AIM OF THE EXERCISE → Please look for the string "Module" below and report every line in which it occurs.

---------- EXTRACTED INFORMATION

Module DisconnectReasonCode.
Inductive DisconnectReasonCode :=
  | NORMAL_DISCONNECTION
  | DISCONNECT_WITH_WILL_MESSAGE
  | UNSPECIFIED_ERROR
  | MALFORMED_PACKET
  | PROTOCOL_ERROR
  | IMPLEMENTATION_SPECIFIC_ERROR
  | NOT_AUTHORIZED
  | SERVER_BUSY
  | SERVER_SHUTTING_DOWN
  | KEEP_ALIVE_TIMEOUT
  | SESSION_TAKEN_OVER
  | TOPIC_FILTER_INVALID
  | TOPIC_NAME_INVALID
  | RECEIVE_MAXIMUM_EXCEEDED
  | TOPIC_ALIAS_INVALID
  | PACKET_TOO_LARGE
  | MESSAGE_RATE_TOO_HIGH
  | QUOTA_EXCEEDED
  | ADMINISTRATIVE_ACTION
  | PAYLOAD_FORMAT_INVALID
  | RETAIN_NOT_SUPPORTED
  | QOS_NOT_SUPPORTED
  | USE_ANOTHER_SERVER
  | SERVER_MOVED
  | SHARED_SUBSCRIPTIONS_NOT_SUPPORTED
  | CONNECTION_RATE_EXCEEDED
  | MAXIMUM_CONNECT_TIME
  | SUBSCRIPTION_IDENTIFIERS_NOT_SUPPORTED
  | WILDCARD_SUBSCRIPTIONS_NOT_SUPPORTED.
Definition DisconnectReasonCode_value (e : DisconnectReasonCode) : Z :=
  match e with
  | NORMAL_DISCONNECTION => 0
  | DISCONNECT_WITH_WILL_MESSAGE => 4
  | UNSPECIFIED_ERROR => 128
  | MALFORMED_PACKET => 129
  | PROTOCOL_ERROR => 130
  | IMPLEMENTATION_SPECIFIC_ERROR => 131
  | NOT_AUTHORIZED => 135
  | SERVER_BUSY => 137
  | SERVER_SHUTTING_DOWN => 139
  | KEEP_ALIVE_TIMEOUT => 141
  | SESSION_TAKEN_OVER => 142
  | TOPIC_FILTER_INVALID => 143
  | TOPIC_NAME_INVALID => 144
  | RECEIVE_MAXIMUM_EXCEEDED => 147
  | TOPIC_ALIAS_INVALID => 148
  | PACKET_TOO_LARGE => 149
  | MESSAGE_RATE_TOO_HIGH => 150
  | QUOTA_EXCEEDED => 151
  | ADMINISTRATIVE_ACTION => 152
  | PAYLOAD_FORMAT_INVALID => 153
  | RETAIN_NOT_SUPPORTED => 154
  | QOS_NOT_SUPPORTED => 155
  | USE_ANOTHER_SERVER => 156
  | SERVER_MOVED => 157
  | SHARED_SUBSCRIPTIONS_NOT_SUPPORTED => 158
  | CONNECTION_RATE_EXCEEDED => 159
  | MAXIMUM_CONNECT_TIME => 160
  | SUBSCRIPTION_IDENTIFIERS_NOT_SUPPORTED => 161
  | WILDCARD_SUBSCRIPTIONS_NOT_SUPPORTED => 162
  end.
#[global] Instance DisconnectReasonCode_eq_dec : EqDecision DisconnectReasonCode.
Proof. solve_decision. Defined.
#[global] Instance DisconnectReasonCode_IntEnum : IntEnum DisconnectReasonCode.
Proof.
  refine {| enum_value := DisconnectReasonCode_value; enum_members := [NORMAL_DISCONNECTION; DISCONNECT_WITH_WILL_MESSAGE; UNSPECIFIED_ERROR; MALFORMED_PACKET; PROTOCOL_ERROR; IMPLEMENTATION_SPECIFIC_ERROR; NOT_AUTHORIZED; SERVER_BUSY; SERVER_SHUTTING_DOWN; KEEP_ALIVE_TIMEOUT; SESSION_TAKEN_OVER; TOPIC_FILTER_INVALID; TOPIC_NAME_INVALID; RECEIVE_MAXIMUM_EXCEEDED; TOPIC_ALIAS_INVALID; PACKET_TOO_LARGE; MESSAGE_RATE_TOO_HIGH; QUOTA_EXCEEDED; ADMINISTRATIVE_ACTION; PAYLOAD_FORMAT_INVALID; RETAIN_NOT_SUPPORTED; QOS_NOT_SUPPORTED; USE_ANOTHER_SERVER; SERVER_MOVED; SHARED_SUBSCRIPTIONS_NOT_SUPPORTED; CONNECTION_RATE_EXCEEDED; MAXIMUM_CONNECT_TIME; SUBSCRIPTION_IDENTIFIERS_NOT_SUPPORTED; WILDCARD_SUBSCRIPTIONS_NOT_SUPPORTED] |}.
  - solve_enum_complete.
  - solve_enum_nodup.
Defined.
End DisconnectReasonCode.
Abbreviation DisconnectReasonCode := DisconnectReasonCode.DisconnectReasonCode.

Module PubackReasonCode.
Inductive PubackReasonCode :=
  | SUCCESS
  | NO_MATCHING_SUBSCRIBERS
  | UNSPECIFIED_ERROR
  | IMPLEMENTATION_SPECIFIC_ERROR
  | NOT_AUTHORIZED
  | TOPIC_NAME_INVALID
  | PACKET_IDENTIFIER_IN_USE
  | QUOTA_EXCEEDED
  | PAYLOAD_FORMAT_INVALID.
Definition PubackReasonCode_value (e : PubackReasonCode) : Z :=
  match e with
  | SUCCESS => 0
  | NO_MATCHING_SUBSCRIBERS => 16
  | UNSPECIFIED_ERROR => 128
  | IMPLEMENTATION_SPECIFIC_ERROR => 131
  | NOT_AUTHORIZED => 135
  | TOPIC_NAME_INVALID => 144
  | PACKET_IDENTIFIER_IN_USE => 145
  | QUOTA_EXCEEDED => 151
  | PAYLOAD_FORMAT_INVALID => 153
  end.
#[global] Instance PubackReasonCode_eq_dec : EqDecision PubackReasonCode.
Proof. solve_decision. Defined.
#[global] Instance PubackReasonCode_IntEnum : IntEnum PubackReasonCode.
Proof.
  refine {| enum_value := PubackReasonCode_value; enum_members := [SUCCESS; NO_MATCHING_SUBSCRIBERS; UNSPECIFIED_ERROR; IMPLEMENTATION_SPECIFIC_ERROR; NOT_AUTHORIZED; TOPIC_NAME_INVALID; PACKET_IDENTIFIER_IN_USE; QUOTA_EXCEEDED; PAYLOAD_FORMAT_INVALID] |}.
  - solve_enum_complete.
  - solve_enum_nodup.
Defined.
End PubackReasonCode.
Abbreviation PubackReasonCode := PubackReasonCode.PubackReasonCode.

Module SubackReasonCode.
Inductive SubackReasonCode :=
  | GRANTED_QOS_0
  | GRANTED_QOS_1
  | GRANTED_QOS_2
  | UNSPECIFIED_ERROR
  | IMPLEMENTATION_SPECIFIC_ERROR
  | NOT_AUTHORIZED
  | TOPIC_FILTER_INVALID
  | PACKET_IDENTIFIER_IN_USE
  | QUOTA_EXCEEDED
  | SHARED_SUBSCRIPTIONS_NOT_SUPPORTED
  | SUBSCRIPTION_IDENTIFIERS_NOT_SUPPORTED
  | WILDCARD_SUBSCRIPTIONS_NOT_SUPPORTED.
Definition SubackReasonCode_value (e : SubackReasonCode) : Z :=
  match e with
  | GRANTED_QOS_0 => 0
  | GRANTED_QOS_1 => 1
  | GRANTED_QOS_2 => 2
  | UNSPECIFIED_ERROR => 128
  | IMPLEMENTATION_SPECIFIC_ERROR => 131
  | NOT_AUTHORIZED => 135
  | TOPIC_FILTER_INVALID => 143
  | PACKET_IDENTIFIER_IN_USE => 145
  | QUOTA_EXCEEDED => 151
  | SHARED_SUBSCRIPTIONS_NOT_SUPPORTED => 158
  | SUBSCRIPTION_IDENTIFIERS_NOT_SUPPORTED => 161
  | WILDCARD_SUBSCRIPTIONS_NOT_SUPPORTED => 162
  end.
#[global] Instance SubackReasonCode_eq_dec : EqDecision SubackReasonCode.
Proof. solve_decision. Defined.
#[global] Instance SubackReasonCode_IntEnum : IntEnum SubackReasonCode.
Proof.
  refine {| enum_value := SubackReasonCode_value; enum_members := [GRANTED_QOS_0; GRANTED_QOS_1; GRANTED_QOS_2; UNSPECIFIED_ERROR; IMPLEMENTATION_SPECIFIC_ERROR; NOT_AUTHORIZED; TOPIC_FILTER_INVALID; PACKET_IDENTIFIER_IN_USE; QUOTA_EXCEEDED; SHARED_SUBSCRIPTIONS_NOT_SUPPORTED; SUBSCRIPTION_IDENTIFIERS_NOT_SUPPORTED; WILDCARD_SUBSCRIPTIONS_NOT_SUPPORTED] |}.
  - solve_enum_complete.
  - solve_enum_nodup.
Defined.
End SubackReasonCode.
Abbreviation SubackReasonCode := SubackReasonCode.SubackReasonCode.

Module UnsubackReasonCode.
Inductive UnsubackReasonCode :=
  | SUCCESS
  | NO_SUBSCRIPTION_EXISTED
  | UNSPECIFIED_ERROR
  | IMPLEMENTATION_SPECIFIC_ERROR
  | NOT_AUTHORIZED
  | TOPIC_FILTER_INVALID
  | PACKET_IDENTIFIER_IN_USE.
Definition UnsubackReasonCode_value (e : UnsubackReasonCode) : Z :=
  match e with
  | SUCCESS => 0
  | NO_SUBSCRIPTION_EXISTED => 17
  | UNSPECIFIED_ERROR => 128
  | IMPLEMENTATION_SPECIFIC_ERROR => 131
  | NOT_AUTHORIZED => 135
  | TOPIC_FILTER_INVALID => 143
  | PACKET_IDENTIFIER_IN_USE => 145
  end.
#[global] Instance UnsubackReasonCode_eq_dec : EqDecision UnsubackReasonCode.
Proof. solve_decision. Defined.
#[global] Instance UnsubackReasonCode_IntEnum : IntEnum UnsubackReasonCode.
Proof.
  refine {| enum_value := UnsubackReasonCode_value; enum_members := [SUCCESS; NO_SUBSCRIPTION_EXISTED; UNSPECIFIED_ERROR; IMPLEMENTATION_SPECIFIC_ERROR; NOT_AUTHORIZED; TOPIC_FILTER_INVALID; PACKET_IDENTIFIER_IN_USE] |}.
  - solve_enum_complete.
  - solve_enum_nodup.
Defined.
End UnsubackReasonCode.
Abbreviation UnsubackReasonCode := UnsubackReasonCode.UnsubackReasonCode.

Module ClientSessionBehaviorType.
Inductive ClientSessionBehaviorType :=
  | DEFAULT
  | CLEAN
  | REJOIN_POST_SUCCESS
  | REJOIN_ALWAYS.
Definition ClientSessionBehaviorType_value (e : ClientSessionBehaviorType) : Z :=
  match e with
  | DEFAULT => 0
  | CLEAN => 1
  | REJOIN_POST_SUCCESS => 2
  | REJOIN_ALWAYS => 3
  end.
#[global] Instance ClientSessionBehaviorType_eq_dec : EqDecision ClientSessionBehaviorType.
Proof. solve_decision. Defined.
#[global] Instance ClientSessionBehaviorType_IntEnum : IntEnum ClientSessionBehaviorType.
Proof.
  refine {| enum_value := ClientSessionBehaviorType_value; enum_members := [DEFAULT; CLEAN; REJOIN_POST_SUCCESS; REJOIN_ALWAYS] |}.
  - solve_enum_complete.
  - solve_enum_nodup.
Defined.
End ClientSessionBehaviorType.
Abbreviation ClientSessionBehaviorType := ClientSessionBehaviorType.ClientSessionBehaviorType.

Module PayloadFormatIndicator.
Inductive PayloadFormatIndicator :=
  | AWS_MQTT5_PFI_BYTES
  | AWS_MQTT5_PFI_UTF8.
Definition PayloadFormatIndicator_value (e : PayloadFormatIndicator) : Z :=
  match e with
  | AWS_MQTT5_PFI_BYTES => 0
  | AWS_MQTT5_PFI_UTF8 => 1
  end.
#[global] Instance PayloadFormatIndicator_eq_dec : EqDecision PayloadFormatIndicator.
Proof. solve_decision. Defined.
#[global] Instance PayloadFormatIndicator_IntEnum : IntEnum PayloadFormatIndicator.
Proof.
  refine {| enum_value := PayloadFormatIndicator_value; enum_members := [AWS_MQTT5_PFI_BYTES; AWS_MQTT5_PFI_UTF8] |}.
  - solve_enum_complete.
  - solve_enum_nodup.
Defined.
End PayloadFormatIndicator.
Abbreviation PayloadFormatIndicator := PayloadFormatIndicator.PayloadFormatIndicator.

--------------------

PROBLEM SOLUTION →
Module DisconnectReasonCode.
Module PubackReasonCode.
Module SubackReasonCode.
Module UnsubackReasonCode.
Module ClientSessionBehaviorType.
Module PayloadFormatIndicator.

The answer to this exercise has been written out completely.